Tuesday, December 21, 2010

Creature Feature: Bandicoots.

In Australia, nothing is as it seems. Humans and dingos are far from native. There are giant birds that look like dinosaurs and can gauge your guts out with nasty, long claws. Even the happy-looking, hopping national animal of Australia is perfectly capable of drowning your dog like some sadistic, pouched psychopath.

 
I keel you.

The most normal animals in Australia are bandicoots (order Peramelemorphia). They are small, furry critters that eat almost anything. Bandicoots are distinguished from another group of small marsupials by their tendencies towards eating grass as opposed to animals, as well as their shorter legs. The word "bandicoot" came from a word that roughly translates as "pig-rat"- an adequate name for a long-nosed, small mammal like that.
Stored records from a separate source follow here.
Lemma f64_sub_near m1 e1 m2 e2 : normal m1 -> normal m2 -> -92 <= e1 <= 60 -> -92 <= e2 <= 60 ->
  let d := scaled m1 e1 - scaled m2 e2 in
  let x := f64_abs (f64_sub (S754_finite false m1 e1) (S754_finite false m2 e2)) in
  (d = 0 /\ x = S754_zero false) \/
  exists mv ev, x = S754_finite false mv ev /\ normal mv /\ -144 <= ev <= 62 /\ near (scaled mv ev) (Z.abs d) /\ 0 < Z.abs d.
Proof.
  intros H1 H2 He1 He2 d x. subst x. unfold f64_sub. cbn [SFsub cond_Zopp]. set (ez := Z.min e1 e2).
  rewrite !shl_align_fst by lia. set (y := Zpos m1 * 2 ^ (e1 - ez) - Zpos m2 * 2 ^ (e2 - ez)).
  assert (Hd : d = y * 2 ^ (ez + 200)).
  { subst d y. unfold scaled. rewrite Z.mul_sub_distr_r, <- !Z.mul_assoc, <- !Z.pow_add_r by lia. f_equal; f_equal; f_equal; lia. }
  assert (Hp : 0 < 2 ^ (ez + 200)) by (apply Z.pow_pos_nonneg; lia).
  destruct (Z.eq_dec y 0) as [->|Hy]; [left; split; [lia|done]|right].
  assert (Hlt : Z.abs y < 2 ^ (53 + (Z.max e1 e2 - ez))).
  { unfold normal in *. subst y. rewrite Z.pow_add_r by lia.
    assert (2 ^ (e1 - ez) <= 2 ^ (Z.max e1 e2 - ez)) by (apply Z.pow_le_mono_r; lia).
    assert (2 ^ (e2 - ez) <= 2 ^ (Z.max e1 e2 - ez)) by (apply Z.pow_le_mono_r; lia).
    assert (0 < 2 ^ (e1 - ez)) by (apply Z.pow_pos_nonneg; lia). assert (0 < 2 ^ (e2 - ez)) by (apply Z.pow_pos_nonneg; lia). nia. }
  assert (Hr : exists p, Zpos p = Z.abs y /\ f64_abs (binary_normalize 53 1024 y ez false) = f64_abs (binary_round 53 1024 false p ez)).
  { destruct y as [|p|p]; [done|exists p; split; [done|done]|exists p; split; [done|apply abs_round]]. }
  destruct Hr as (p & Ep & ->). rewrite <- Ep in Hlt.
  destruct (round_near p ez) as (mv & ev & -> & Hv & Hev & Hn); [lia| |].
  { eapply Z.lt_le_trans; [exact Hlt|]. apply Z.pow_le_mono_r; lia. }
  assert (Hl : 0 <= Z.log2 (Zpos p) < 53 + (Z.max e1 e2 - ez)) by (split; [apply Z.log2_nonneg|by apply Z.log2_lt_pow2]).
  assert (Habs : Z.abs d = scaled p ez) by (unfold scaled; rewrite Hd, Z.abs_mul, Ep, (Z.abs_eq (2 ^ _)); lia).
  exists mv, ev. split; [done|]. split; [done|]. split; [lia|]. rewrite Habs. split; [done|]. unfold scaled. lia.
Qed.

(** ** The rule *)

(** The rate [n / secs] of a count, as a scaled mantissa. *)
Lemma rate_near n secs : 0 < n < 2 ^ 40 -> 0 < secs < 2 ^ 40 ->
  exists m e, rate_of n secs = S754_finite false m e /\ normal m /\ -92 <= e <= -12 /\ near (scaled m e * secs) (n * 2 ^ 200).
Proof.
  intros Hn Hs. unfold rate_of. destruct (f64_of_Z_exact n) as (m1 & -> & N1 & E1); [lia|]. destruct (f64_of_Z_exact secs) as (m2 & -> & N2 & E2); [lia|].
  assert (L1 : 0 <= Z.log2 n < 40) by (split; [apply Z.log2_nonneg|apply Z.log2_lt_pow2; lia]).
  assert (L2 : 0 <= Z.log2 secs < 40) by (split; [apply Z.log2_nonneg|apply Z.log2_lt_pow2; lia]).
  destruct (f64_div_near m1 (Z.log2 n - 52) m2 (Z.log2 secs - 52)) as (m & e & -> & Hm & He & Hnear); [done|done|lia|lia|lia|].
  exists m, e. split; [done|]. split; [done|]. split; [lia|].
  assert (Es : forall x mx, Zpos mx = x * 2 ^ (52 - Z.log2 x) -> 0 <= Z.log2 x < 40 -> scaled mx (Z.log2 x - 52) = x * 2 ^ 200).
  { intros x mx Ex Hx. unfold scaled. rewrite Ex, <- Z.mul_assoc, <- Z.pow_add_r by lia. f_equal. f_equal. lia. }
  rewrite !Es in Hnear by done. unfold near in *. rewrite !Z.mul_assoc, <- Z.mul_sub_distr_r, Z.abs_mul in Hnear. lia.
Qed.

Lemma spread_limit_value : SPREAD_LIMIT = S754_finite false 7205759403792794 (-56).
Proof. by vm_compute. Qed.

(** Arithmetic core: [N / P] is the tail over the whole; [A], [B], [X], [Y] and
    [QB] are the scaled results of the roundings. *)
Lemma spread_decided N P A B X Y Q QB S C :
  S = 2 ^ 200 -> C = 7205759403792794 * 2 ^ 144 -> 0 < P < 2 ^ 44 -> 0 <= N ->
  near A (N * S) -> near B (P * S) -> X = Z.abs (A - B) -> near Y X -> QB = Q * B -> near QB (Y * S) ->
  (10 * Z.abs (N - P) < P -> Q <= C) /\ (P < 10 * Z.abs (N - P) -> C < Q).
Proof.
  unfold near. intros HS HC HP HN HA HB HX HY HQ HQB. assert (0 < B) by lia. split; intros H10.
  - destruct (Z.le_gt_cases Q C) as [|Hgt]; [done|exfalso]. assert (Hlt : (C + 1) * B <= QB) by nia. subst S C. lia.
  - destruct (Z.le_gt_cases Q C) as [Hle|]; [exfalso|done]. assert (Hlt : QB <= C * B) by nia. subst S C. lia.
Qed.

Lemma near_mul v x c : 0 <= c -> near v x -> near (v * c) (x * c).
Proof. unfold near. intros Hc H. rewrite <- Z.mul_sub_distr_r, Z.abs_mul, (Z.abs_eq c), Z.mul_assoc by done. by apply Z.mul_le_mono_nonneg_r. Qed.

Lemma rate_zero secs : 0 < secs < 2 ^ 40 -> rate_of 0 secs = S754_zero false.
Proof. intros Hs. unfold rate_of. destruct (f64_of_Z_exact secs) as (m & -> & _); [lia|]. done. Qed.

(** The quotient of a difference, compared with the limit. *)
Lemma limit_decided mw ew md ed : normal mw -> normal md -> -100 <= ew <= 0 -> -147 <= ed - ew -> -147 <= ed <= 62 ->
  exists q, near (q * scaled mw ew) (scaled md ed * 2 ^ 200) /\
    f64_le (f64_div (S754_finite false md ed) (S754_finite false mw ew)) SPREAD_LIMIT = (q <=? 7205759403792794 * 2 ^ 144).
Proof.
  intros Hw Hd He Hed Hde. destruct (f64_div_near md ed mw ew) as (mq & eq & -> & Hq & Heq & Hn); [done|done|lia|lia|done|].
  exists (scaled mq eq). split; [done|]. rewrite spread_limit_value. unfold f64_le, SFleb.
  rewrite compare_normal; [|done|unfold normal; lia|lia|lia].
  change (scaled 7205759403792794 (-56)) with (7205759403792794 * 2 ^ 144).
  destruct (Z.compare_spec (scaled mq eq) (7205759403792794 * 2 ^ 144)); symmetry; try (apply Z.leb_le; lia). apply Z.leb_gt. lia.
Qed.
 "Anteater-rat" would also have worked. This is the aptly-named long-nosed bandicoot (Peremeles nasuta).

Bandicoots exhibit the closest thing that marsupials have to normal births: Instead of being pouched, baby bandicoots stay in the womb, attached via a small psuedo-placenta. This is pretty close to the placenta found in placental mammals, but not close enough to move the bandicoots out of marsupials.



A fair amount of bandicoot species are threatened by (as one might expect) introduced species. Cats have a field day with not-quite-mice. Foxes, adaptable as they are, see no problems with eating any furry things that they can catch. Many bandicoots are now considered endangered. 

Despite being the most normal mammals native to Australia, bandicoots are still portrayed as being not quite right in the head. The most popular example is, of course, Crash from the Crash Bandicoot games. Really, does this look like a sane animal to you?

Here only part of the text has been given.